All strains isolated from the three neonates, the case 1 mother (index-case) and one nurse showed a typical CA-MRSA phenotype and belonged to the same clone ST5-SCCmecV-spa type t311, with the same PFGE profile C (subtypes C1 and C2) and agr-locus II. The virulence gene content revealed that all isolates were positive for the eta gene, encoding for the epidermolytic toxin responsible for SSSS, and positive for lukE, icaA, fnbA, sej genes. No other toxin genes were present in these cases, including lukS-lukF (Panton-Valentine leukocidin), tst, sea, seb, sec, sek/q genes and the ACME-locus.

Two staff members were found to carry two non-outbreak MRSA strains, belonging to ST5-SCCmec IV-t1094 agrII (formerly pediatric or USA800 HA-MRSA clone) and ST8-SCCmec II-t3240 agrI (formerly Irish clone). They had different PFGE-types (A and B), and possessed the same toxin gene content with the addition of the Panton-Valentine Leukocidin gene.

Discussion

Our study describes an outbreak of SSSS in a maternity setting in Italy over 2 months during 2014.

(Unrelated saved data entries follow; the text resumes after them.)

(** * hono-honeypot: the honeypot middleware and its rule engine

    A shallow embedding of [honeypot] (src/index.ts and the two later
    snapshots of the same file) together with the part of the JavaScript
    runtime it calls: strings, [RegExp.prototype.test] with its [lastIndex]
    protocol, [String.prototype.replace], [split] and [trim]. *)

From Stdlib Require Import Bool Arith Lia List Ascii String ZArith.
Import ListNotations.

Set Implicit Arguments.

(** ** Strings

    A JavaScript string is a sequence of code units; the development works
    with the code units below 256, that is with Rocq's [string]. *)

Module Str.

Definition chars (s : string) : list ascii := list_ascii_of_string s.
Definition of_chars (l : list ascii) : string := string_of_list_ascii l.

Definition code (c : ascii) : nat := nat_of_ascii c.

Definition between (lo hi : nat) (c : ascii) : bool :=
  (lo <=? code c) && (code c <=? hi).

Definition is_digit : ascii -> bool := between 48 57.
Definition is_lower : ascii -> bool := between 97 122.
Definition is_upper : ascii -> bool := between 65 90.

(** Lower-case letters of the Latin-1 supplement whose upper case is a
    single code unit of the same block: U+00E0..U+00FE without U+00F7. *)
Definition is_lower_latin1 (c : ascii) : bool :=
  between 224 254 c && negb (code c =? 247).
(** On the initial inputs at V% = 17.1 the extraction circuit returns a
    result with [lo > so]: the stripping circuit goes on with the derived
    ratio.  With the two exchanged, it throws. *)
Lemma stripping_ratio_guard_witness :
  exists e,
    Scenario.extraction_at Scenario.baseline = Some e
    /\ (exists r,
          stripping Scenario.baseline Scenario.V0 e = Return r
          /\ o_a_st (st_details r)
             = ((adCu Scenario.baseline - spCu Scenario.baseline)
                / (lo e - ex_so e))%js)
    /\ stripping Scenario.baseline Scenario.V0 (Scenario.exchanged e)
       = Throw ModelInconsistencyError.
Proof.
  eexists. split; [vm_compute; reflexivity|].
  split.
  - apply (proj1 (proj2 (@stripping_ratio_guard float Scenario.ref _ _ _))).
    vm_compute. reflexivity.
  - apply (proj1 (@stripping_ratio_guard float Scenario.ref _ _ _)).
    vm_compute. reflexivity.
Defined.

End CircuitRuns.

(** ** Theorems: [calculateAll] and the outer search *)

Section Orchestrator.

Context {T : Type} {num : Number T}.
Local Open Scope js_scope.

Variable inputs : @ProcessInputs T.

Lemma calculateAll_of_throw (V_percent : T) (e : Error) :
  calculateAll_try inputs V_percent solve = Throw e ->
  calculateAll inputs V_percent solve = None.
Proof. unfold calculateAll. intros ->. reflexivity. Qed.

Lemma calculateAll_of_return (V_percent : T) (res : @Result T) :
  calculateAll_try inputs V_percent solve = Return res ->
  calculateAll inputs V_percent solve = Some res.
Proof. unfold calculateAll. intros ->. reflexivity. Qed.

Lemma calculateAll_some (V_percent : T) (res : @Result T) :
  calculateAll inputs V_percent solve = Some res ->
  calculateAll_try inputs V_percent solve = Return res.
Proof.
  unfold calculateAll.
  destruct (calculateAll_try inputs V_percent solve); [intros [= ->]|discriminate].
  reflexivity.
Qed.

Lemma calculateAll_try_fields (V_percent : T) :
  match calculateAll_try inputs V_percent solve with
  | Return res =>
      v_percent res = V_percent
      /\ so_consistency (constraints res)
         = ex_so (extraction_of res) - st_so (stripping_of res)
  | Throw _ => True
  end.
Proof.
  unfold calculateAll_try.
  destruct (extraction inputs V_percent solve) as [ex|]; [|exact I].
  cbn [bind].
  destruct (stripping inputs V_percent ex) as [st|]; [|exact I].
  cbn [bind]. split; reflexivity.
Qed.

Lemma objective_of_result (V_percent : T) (res : @Result T) :
  calculateAll_try inputs V_percent solve = Return res ->
  objectiveFunction inputs V_percent = so_consistency (constraints res).
Proof.
  intros H. unfold objectiveFunction.
  rewrite (calculateAll_of_return _ _ H). reflexivity.
Qed.

(** A posted result is the evaluation at an optimum the search returned and
    the range check let through. *)
Lemma calculationTask_result (res : @Result T) :
  calculationTask inputs = SetResults (Some res) ->
  exists v,
    solve (objectiveFunction inputs) (lit 17.1) (lit 1e-7) 100 = Return v
    /\ ((v <=? lit 0) || (v >? lit 50)) = false
    /\ calculateAll_try inputs v solve = Return res.
Proof.
  unfold calculationTask, calculationTask_try.
  destruct (solve (objectiveFunction inputs) (lit 17.1) (lit 1e-7) 100)
    as [v|] eqn:Hs; cbn [bind]; [|discriminate].
  unfold finalCalculation.
  destruct ((v <=? lit 0) || (v >? lit 50)) eqn:Hr; [discriminate|].
  destruct (calculateAll inputs v solve) as [res'|] eqn:Hc; [|discriminate].
  intros H. exists v. split; [reflexivity|]. split; [exact Hr|].
  apply calculateAll_some.
  assert (He : Some res' = Some res) by congruence.
  rewrite <- He. exact Hc.
Qed.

Surveillance of the staff members by nasal swabs identified S.aureus carriage in 24.1% of HCW. This percentage is close to those reported by other authors from Ireland (30%) and England (21%) [2, 3, 2123]. MRSA strains were found on three nurses (2.7%), of which only one showed the characteristics of the outbreak strain. It was possible to eradicate S. aureus and the nurse was still decolonized after 4 months. After an accurate analysis of the work shifts, it was possible to establish that the operator was always on duty during the care of the three ill newborns in the nursery.

The molecular characterization highlighted the spread of a rare CA-MRSA clone ST5-spa type t311, unusually associated with the SCCmecV cassette of veterinary origin. This association has rarely been described in the literature [24]. This clone (already known as USA800 or pediatric clone) is usually associated with the SCCmec IV element, and it is widely spread in both hospitals and the community [25]. From these data, it can be assumed that there was a possible horizontal transfer of the SCCmec V cassette in a different genetic background, commonly diffused in the hospital setting.

In this study, ST5-SCCmecV-spa-type t311 epidemic strains producing ETA toxin, isolated from the three neonates, case 1 mother and the nurse were indistinguishable.

Retrospectively, based on the microbiological and molecular data, two different routes can explain this neonate infection. The mother of one of the newborns was affected by chronic eczema, and was found to carry the epidemic strain; she might have been an asymptomatic carrier on admission to the unit, and she might have infected her child. Nasal, axillar and perianal carriage of S.aureus strains producing epidermolytic toxin have been reported in 3% of pregnant women [26, 27]. Moreover, atopic chronic dermatitis (also known as atopic eczema) has been recognized as an important source of skin infection, responsible for the dissemination of S.aureus in hospitals [28].

The other possibility is that the nurse was the source of the epidemic strain and might have infected the three neonates, one of which might have infected its own mother. In hospitals and in nurseries, outbreaks of staphylococcal infections are expected to originate from asymptomatically colonized care attendants rather than mothers [29, 30].

Conclusions

The validity of this survey was to promptly find the causative agent of SSSS, to prevent the spread of the pathogen within the hospital ward, and to identify the MRSA epidemic clone. In fact, the available mitigation measures, such as screening of parents and hospital staff that was immediately implemented, stopped the epidemic in less than a week after onset.

The immediate implementation of strong barrier measures was enough to break the spread of the infection. The nurse, decolonized after some months, is still employed in the same department.